Extracted data entries
——

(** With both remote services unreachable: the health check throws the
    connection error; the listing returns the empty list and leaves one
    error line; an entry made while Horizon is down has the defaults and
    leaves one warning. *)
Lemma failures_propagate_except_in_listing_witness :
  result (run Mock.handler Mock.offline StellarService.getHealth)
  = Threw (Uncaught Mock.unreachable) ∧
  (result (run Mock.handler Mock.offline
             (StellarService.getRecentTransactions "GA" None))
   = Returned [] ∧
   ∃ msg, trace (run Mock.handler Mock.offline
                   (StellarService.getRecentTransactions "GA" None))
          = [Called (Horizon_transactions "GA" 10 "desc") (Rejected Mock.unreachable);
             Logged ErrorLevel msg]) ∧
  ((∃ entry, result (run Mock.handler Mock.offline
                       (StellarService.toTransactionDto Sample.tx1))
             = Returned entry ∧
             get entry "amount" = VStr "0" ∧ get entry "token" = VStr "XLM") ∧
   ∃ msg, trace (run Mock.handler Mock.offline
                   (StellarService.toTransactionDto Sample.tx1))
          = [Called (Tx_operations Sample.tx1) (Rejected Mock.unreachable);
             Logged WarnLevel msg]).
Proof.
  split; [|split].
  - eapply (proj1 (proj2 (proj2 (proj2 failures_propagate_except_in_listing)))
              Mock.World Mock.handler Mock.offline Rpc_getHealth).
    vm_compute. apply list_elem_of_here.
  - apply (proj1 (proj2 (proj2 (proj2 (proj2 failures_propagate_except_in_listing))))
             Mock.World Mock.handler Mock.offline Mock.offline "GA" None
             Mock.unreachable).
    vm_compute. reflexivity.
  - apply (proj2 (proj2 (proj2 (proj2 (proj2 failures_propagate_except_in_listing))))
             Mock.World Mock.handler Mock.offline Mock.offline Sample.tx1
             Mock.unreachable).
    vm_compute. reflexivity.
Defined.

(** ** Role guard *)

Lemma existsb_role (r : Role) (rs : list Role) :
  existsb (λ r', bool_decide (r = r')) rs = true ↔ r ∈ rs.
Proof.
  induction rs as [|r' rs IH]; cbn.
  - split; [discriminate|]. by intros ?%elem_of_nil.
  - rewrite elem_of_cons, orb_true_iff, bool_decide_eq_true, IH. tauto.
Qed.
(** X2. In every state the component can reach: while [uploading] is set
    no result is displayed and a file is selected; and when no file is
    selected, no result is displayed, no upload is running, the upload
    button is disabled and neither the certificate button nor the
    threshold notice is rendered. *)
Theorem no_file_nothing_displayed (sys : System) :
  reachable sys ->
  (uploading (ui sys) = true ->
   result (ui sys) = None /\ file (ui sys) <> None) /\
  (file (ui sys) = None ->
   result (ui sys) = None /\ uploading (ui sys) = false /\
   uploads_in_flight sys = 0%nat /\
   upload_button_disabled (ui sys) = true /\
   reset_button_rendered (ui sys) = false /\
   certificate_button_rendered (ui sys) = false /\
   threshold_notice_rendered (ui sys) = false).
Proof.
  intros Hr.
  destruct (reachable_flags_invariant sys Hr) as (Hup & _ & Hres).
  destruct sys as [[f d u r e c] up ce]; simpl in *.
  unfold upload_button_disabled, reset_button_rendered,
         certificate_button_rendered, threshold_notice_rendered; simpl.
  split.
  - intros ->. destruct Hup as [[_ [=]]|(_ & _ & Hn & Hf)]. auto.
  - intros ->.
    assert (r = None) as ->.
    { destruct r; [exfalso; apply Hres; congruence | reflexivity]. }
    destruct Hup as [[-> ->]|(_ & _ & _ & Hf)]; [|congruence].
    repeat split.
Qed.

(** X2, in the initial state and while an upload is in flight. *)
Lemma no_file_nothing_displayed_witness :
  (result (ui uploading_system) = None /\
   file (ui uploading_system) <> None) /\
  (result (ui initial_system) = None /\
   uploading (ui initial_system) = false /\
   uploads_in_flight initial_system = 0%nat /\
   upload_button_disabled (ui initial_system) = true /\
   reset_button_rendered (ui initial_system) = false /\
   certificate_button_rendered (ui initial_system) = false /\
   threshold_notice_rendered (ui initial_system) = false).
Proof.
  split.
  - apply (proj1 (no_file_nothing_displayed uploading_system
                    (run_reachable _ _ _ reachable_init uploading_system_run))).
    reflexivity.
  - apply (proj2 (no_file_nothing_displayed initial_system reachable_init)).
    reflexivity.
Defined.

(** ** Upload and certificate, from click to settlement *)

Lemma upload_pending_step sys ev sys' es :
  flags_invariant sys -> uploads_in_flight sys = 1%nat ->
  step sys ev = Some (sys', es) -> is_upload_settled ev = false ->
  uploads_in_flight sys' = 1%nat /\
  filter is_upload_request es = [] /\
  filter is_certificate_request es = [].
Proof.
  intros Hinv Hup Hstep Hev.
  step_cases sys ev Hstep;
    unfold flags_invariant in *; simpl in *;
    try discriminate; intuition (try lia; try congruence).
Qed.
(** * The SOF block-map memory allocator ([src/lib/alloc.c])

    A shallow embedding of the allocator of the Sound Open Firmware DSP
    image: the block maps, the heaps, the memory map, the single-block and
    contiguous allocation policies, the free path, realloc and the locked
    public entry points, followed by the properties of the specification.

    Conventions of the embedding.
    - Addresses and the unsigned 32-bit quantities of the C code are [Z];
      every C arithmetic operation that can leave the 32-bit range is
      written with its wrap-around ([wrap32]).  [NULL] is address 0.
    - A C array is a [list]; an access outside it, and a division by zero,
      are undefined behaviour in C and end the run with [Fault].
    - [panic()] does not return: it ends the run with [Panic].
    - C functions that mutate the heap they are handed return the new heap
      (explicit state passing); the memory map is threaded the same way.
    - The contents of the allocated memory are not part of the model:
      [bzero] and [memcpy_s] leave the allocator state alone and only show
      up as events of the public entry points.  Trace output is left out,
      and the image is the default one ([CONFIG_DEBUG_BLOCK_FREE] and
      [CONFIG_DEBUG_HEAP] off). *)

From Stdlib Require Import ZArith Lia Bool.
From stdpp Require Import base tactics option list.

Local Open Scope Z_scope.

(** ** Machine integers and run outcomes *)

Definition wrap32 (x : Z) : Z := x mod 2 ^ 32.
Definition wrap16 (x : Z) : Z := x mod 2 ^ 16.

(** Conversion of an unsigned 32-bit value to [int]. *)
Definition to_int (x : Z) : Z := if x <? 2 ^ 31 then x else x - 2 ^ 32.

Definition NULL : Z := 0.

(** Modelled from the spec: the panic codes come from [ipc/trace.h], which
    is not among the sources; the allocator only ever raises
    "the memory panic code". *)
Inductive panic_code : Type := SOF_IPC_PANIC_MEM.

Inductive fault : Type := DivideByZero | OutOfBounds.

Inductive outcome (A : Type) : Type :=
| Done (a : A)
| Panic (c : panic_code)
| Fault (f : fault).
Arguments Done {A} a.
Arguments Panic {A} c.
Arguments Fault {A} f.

——

Starting with the first line of the entries and ending with the line that has "Mock.World Mock.handler Mock.offline Rpc_getHealth).", copy each line exactly and add nothing.

(** With both remote services unreachable: the health check throws the
    connection error; the listing returns the empty list and leaves one
    error line; an entry made while Horizon is down has the defaults and
    leaves one warning. *)
Lemma failures_propagate_except_in_listing_witness :
  result (run Mock.handler Mock.offline StellarService.getHealth)
  = Threw (Uncaught Mock.unreachable) ∧
  (result (run Mock.handler Mock.offline
             (StellarService.getRecentTransactions "GA" None))
   = Returned [] ∧
   ∃ msg, trace (run Mock.handler Mock.offline
                   (StellarService.getRecentTransactions "GA" None))
          = [Called (Horizon_transactions "GA" 10 "desc") (Rejected Mock.unreachable);
             Logged ErrorLevel msg]) ∧
  ((∃ entry, result (run Mock.handler Mock.offline
                       (StellarService.toTransactionDto Sample.tx1))
             = Returned entry ∧
             get entry "amount" = VStr "0" ∧ get entry "token" = VStr "XLM") ∧
   ∃ msg, trace (run Mock.handler Mock.offline
                   (StellarService.toTransactionDto Sample.tx1))
          = [Called (Tx_operations Sample.tx1) (Rejected Mock.unreachable);
             Logged WarnLevel msg]).
Proof.
  split; [|split].
  - eapply (proj1 (proj2 (proj2 (proj2 failures_propagate_except_in_listing)))
              Mock.World Mock.handler Mock.offline Rpc_getHealth).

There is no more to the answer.